(* ===== verification/Pool.v ===== *)
(** * The client's connection pool (hkv-client/src/pool.rs)

    The sockets of the operating system are the class [Network]: a state [N],
    streams [S], and calls that may fail with an [ErrorKind]. The pool's mutex
    makes each of its four operations on the shared state atomic. *)

From S2P Require Import Prelude Decimal RespClient.

(** ** Errors *)

Inductive ExecError : Type :=
| Retryable (e : ClientError)
| Fatal (e : ClientError).

Definition into_client_error (e : ExecError) : ClientError :=
  match e with Retryable err | Fatal err => err end.

Definition is_retryable_write_error_kind (kind : ErrorKind) : bool :=
  match kind with
  | BrokenPipe | ConnectionReset | ConnectionAborted | NotConnected | TimedOut
  | UnexpectedEof | InterruptedIo => true
  | _ => false
  end.

Definition classify_write_error (err : ErrorKind) : ExecError :=
  if is_retryable_write_error_kind err then Retryable (Io err) else Fatal (Io err).

Definition is_retryable_read_error_kind (kind : ErrorKind) : bool :=
  match kind with
  | ConnectionReset | ConnectionAborted | NotConnected | TimedOut | UnexpectedEof | InterruptedIo => true
  | _ => false
  end.

Definition classify_read_error (err : ClientError) (no_response_bytes : bool) : ExecError :=
  if negb no_response_bytes then Fatal err
  else match err with
       | Io kind => if is_retryable_read_error_kind kind then Retryable (Io kind) else Fatal (Io kind)
       | ClientProtocol => Retryable ClientProtocol
       | other => Fatal other
       end.

(** ** The network *)

Record PoolConfig := mkPoolConfig {
  addr : bytes;
  max_idle : Z;
  max_total : Z;
  read_timeout : option Duration;
  write_timeout : option Duration;
  connect_timeout : option Duration
}.

Class Network (N S : Type) := {
  net_parse_addr : bytes -> bool;
  net_connect : bytes -> option Duration -> M N ErrorKind S;
  net_set_read_timeout : S -> Duration -> M N ErrorKind unit;
  net_set_write_timeout : S -> Duration -> M N ErrorKind unit;
  net_set_nodelay : S -> M N ErrorKind unit;
  net_write_all : S -> bytes -> M N ErrorKind unit;
  net_flush : S -> M N ErrorKind unit;
  (** what the stream's [BufReader] has and will get, up to its end *)
  net_reader : S -> N -> Reader;
  net_set_reader : S -> Reader -> N -> N;
  (** what it has buffered *)
  net_buffered : S -> N -> bytes;
  net_set_nonblocking : S -> bool -> M N ErrorKind unit;
  net_peek : S -> M N ErrorKind nat
}.

(** [map_err]. *)
Definition map_err {S E E' A} (f : E -> E') (m : M S E A) : M S E' A := fun s =>
  match m s with
  | (Val a, s') => (Val a, s')
  | (Err e, s') => (Err (f e), s')
  | (Panic, s') => (Panic, s')
  | (Diverge, s') => (Diverge, s')
  end.

(** ** Connections *)

Record Connection (S : Type) := mkConn {
  conn_stream : S;
  conn_line_buf : bytes;
  conn_write_buf : bytes
}.
Arguments mkConn {S}. Arguments conn_stream {S}. Arguments conn_line_buf {S}. Arguments conn_write_buf {S}.

Section connection.
Context {N S : Type} `{Network N S} (value_size : Z).

Abbreviation NM := (M N ClientError).

Definition connect_stream (config : PoolConfig) : NM S :=
  if negb (net_parse_addr (addr config)) then throw InvalidAddress
  else map_err Io (net_connect (addr config) (connect_timeout config)).

Definition when_some {A} (o : option A) (f : A -> NM unit) : NM unit :=
  match o with Some a => f a | None => mret tt end.

Definition conn_connect (config : PoolConfig) : NM (Connection S) :=
  stream ← connect_stream config;
  when_some (read_timeout config) (fun t => map_err Io (net_set_read_timeout stream t));;
  when_some (write_timeout config) (fun t => map_err Io (net_set_write_timeout stream t));;
  map_err Io (net_set_nodelay stream);;
  mret (mkConn stream [] []).

(** The commands of one connection: its buffers and the network. *)
Abbreviation CM := (M (Connection S * N) ExecError).

Definition on_stream {A} (f : S -> M N ExecError A) : CM A := fun '(c, n) =>
  let '(o, n') := f (conn_stream c) n in (o, (c, n')).

Definition set_write_buf (f : bytes -> option bytes) : CM unit := fun '(c, n) =>
  match f (conn_write_buf c) with
  | Some buf => (Val tt, (mkConn (conn_stream c) (conn_line_buf c) buf, n))
  | None => (Panic, (c, n))
  end.

(** [read_response(&mut self.reader, &mut self.line_buf)], its [Result] as a value. *)
Definition conn_read_response : CM (result RespValue ClientError) := fun '(c, n) =>
  let '(o, (r, buf)) := read_response value_size (net_reader (conn_stream c) n, conn_line_buf c) in
  (match o with Val v => Val (Ok v) | Err e => Val (Error e) | Panic => Panic | Diverge => Diverge end,
   (mkConn (conn_stream c) buf (conn_write_buf c), net_set_reader (conn_stream c) r n)).

Definition conn_exec (args : list bytes) : CM RespValue :=
  set_write_buf (fun _ => Some []);;
  set_write_buf (encode_command args);;
  buf ← gets (fun '(c, _) => conn_write_buf c);
  on_stream (fun s => map_err classify_write_error (net_write_all s buf));;
  on_stream (fun s => map_err classify_write_error (net_flush s));;
  r ← conn_read_response;
  match r with
  | Ok response => mret response
  | Error err =>
      no_bytes ← gets (fun '(c, _) => bool_decide (conn_line_buf c = []));
      throw (classify_read_error err no_bytes)
  end.

(** [is_err()] of a call. *)
Definition try_call {A} (m : M N ErrorKind A) : M N Empty_set (result A ErrorKind) := catch m.

Definition is_healthy (c : Connection S) : M N Empty_set bool :=
  buffered ← gets (net_buffered (conn_stream c));
  if bool_decide (buffered <> []) then mret false
  else
    r ← try_call (net_set_nonblocking (conn_stream c) true);
    match r with
    | Error _ => mret false
    | Ok _ =>
        p ← try_call (net_peek (conn_stream c));
        let healthy := match p with
                       | Ok _ => false
                       | Error WouldBlock | Error InterruptedIo => true
                       | Error _ => false
                       end in
        r ← try_call (net_set_nonblocking (conn_stream c) false);
        mret (match r with Error _ => false | Ok _ => healthy end)
    end.

End connection.

(** ** The shared state *)

Record PoolState (S : Type) := mkPool {
  idle : list (Connection S);
  total : Z
}.
Arguments mkPool {S}. Arguments idle {S}. Arguments total {S}.

Definition pool_new {S} : PoolState S := mkPool [] 0.

Section pool.
Context {S : Type} (config : PoolConfig).

Definition pop_idle (p : PoolState S) : option (Connection S) * PoolState S :=
  match idle p with
  | [] => (None, p)
  | c :: rest => (Some c, mkPool rest (total p))
  end.

Definition try_reserve (p : PoolState S) : bool * PoolState S :=
  if (max_total config <=? total p)%Z then (false, p) else (true, mkPool (idle p) (total p + 1)).

Definition release_slot (p : PoolState S) : PoolState S :=
  mkPool (idle p) (saturating_sub (total p) 1).

Definition return_connection (conn : Connection S) (p : PoolState S) : PoolState S :=
  if (Z.of_nat (length (idle p)) <? max_idle config)%Z then mkPool (idle p ++ [conn]) (total p)
  else mkPool (idle p) (saturating_sub (total p) 1).

(** [Drop for PooledConnection]. *)
Definition drop_pooled (valid : bool) (conn : Connection S) (p : PoolState S) : PoolState S :=
  if valid then return_connection conn p else release_slot p.

End pool.

(** ** A thread alone on the pool *)

Section acquire.
Context {N S : Type} `{Network N S} (value_size : Z) (config : PoolConfig).

Abbreviation PM := (M (PoolState S * N) ClientError).

Definition on_pool {A} (f : PoolState S -> A * PoolState S) : PM A := fun '(p, n) =>
  let '(a, p') := f p in (Val a, (p', n)).
Definition on_net {A} (m : M N ClientError A) : PM A := fun '(p, n) => let '(o, n') := m n in (o, (p, n')).
Definition probe (c : Connection S) : PM bool := fun '(p, n) =>
  let '(o, n') := is_healthy c n in
  (match o with Val b => Val b | Err e => match e with end | Panic => Panic | Diverge => Diverge end, (p, n')).

(** Each turn that goes round again has taken an idle connection. *)
Fixpoint acquire_loop (fuel : nat) : PM (Connection S) :=
  match fuel with
  | O => diverge
  | Datatypes.S fuel' =>
      c ← on_pool pop_idle;
      match c with
      | Some conn =>
          healthy ← probe conn;
          if (healthy : bool) then mret conn
          else on_pool (fun p => (tt, release_slot p));; acquire_loop fuel'
      | None =>
          reserved ← on_pool (try_reserve config);
          if negb reserved then throw PoolExhausted
          else
            r ← catch (on_net (conn_connect config));
            match r with
            | Ok conn => mret conn
            | Error err => on_pool (fun p => (tt, release_slot p));; throw err
            end
      end
  end.

Definition acquire : PM (Connection S) :=
  fuel ← gets (fun '(p, _) => length (idle p)); acquire_loop (Datatypes.S fuel).

(** [PooledConnection::exec] and the drop at the end of its scope, which also
    runs when [exec] panics: only an [Err] clears [valid]. *)
Definition pooled_exec (conn : Connection S) (args : list bytes) : M (PoolState S * N) ExecError RespValue :=
  fun '(p, n) =>
    let '(o, (conn', n')) := conn_exec value_size args (conn, n) in
    let valid := match o with Err _ => false | _ => true end in
    (o, (drop_pooled config valid conn' p, n')).

End acquire.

——————

Look back at the entries above and repeat, unchanged, every line from the line holding "conn_write_buf : bytes" through the line holding "Definition connect_stream (config".

  conn_write_buf : bytes
}.
Arguments mkConn {S}. Arguments conn_stream {S}. Arguments conn_line_buf {S}. Arguments conn_write_buf {S}.

Section connection.
Context {N S : Type} `{Network N S} (value_size : Z).

Abbreviation NM := (M N ClientError).

Definition connect_stream (config : PoolConfig) : NM S :=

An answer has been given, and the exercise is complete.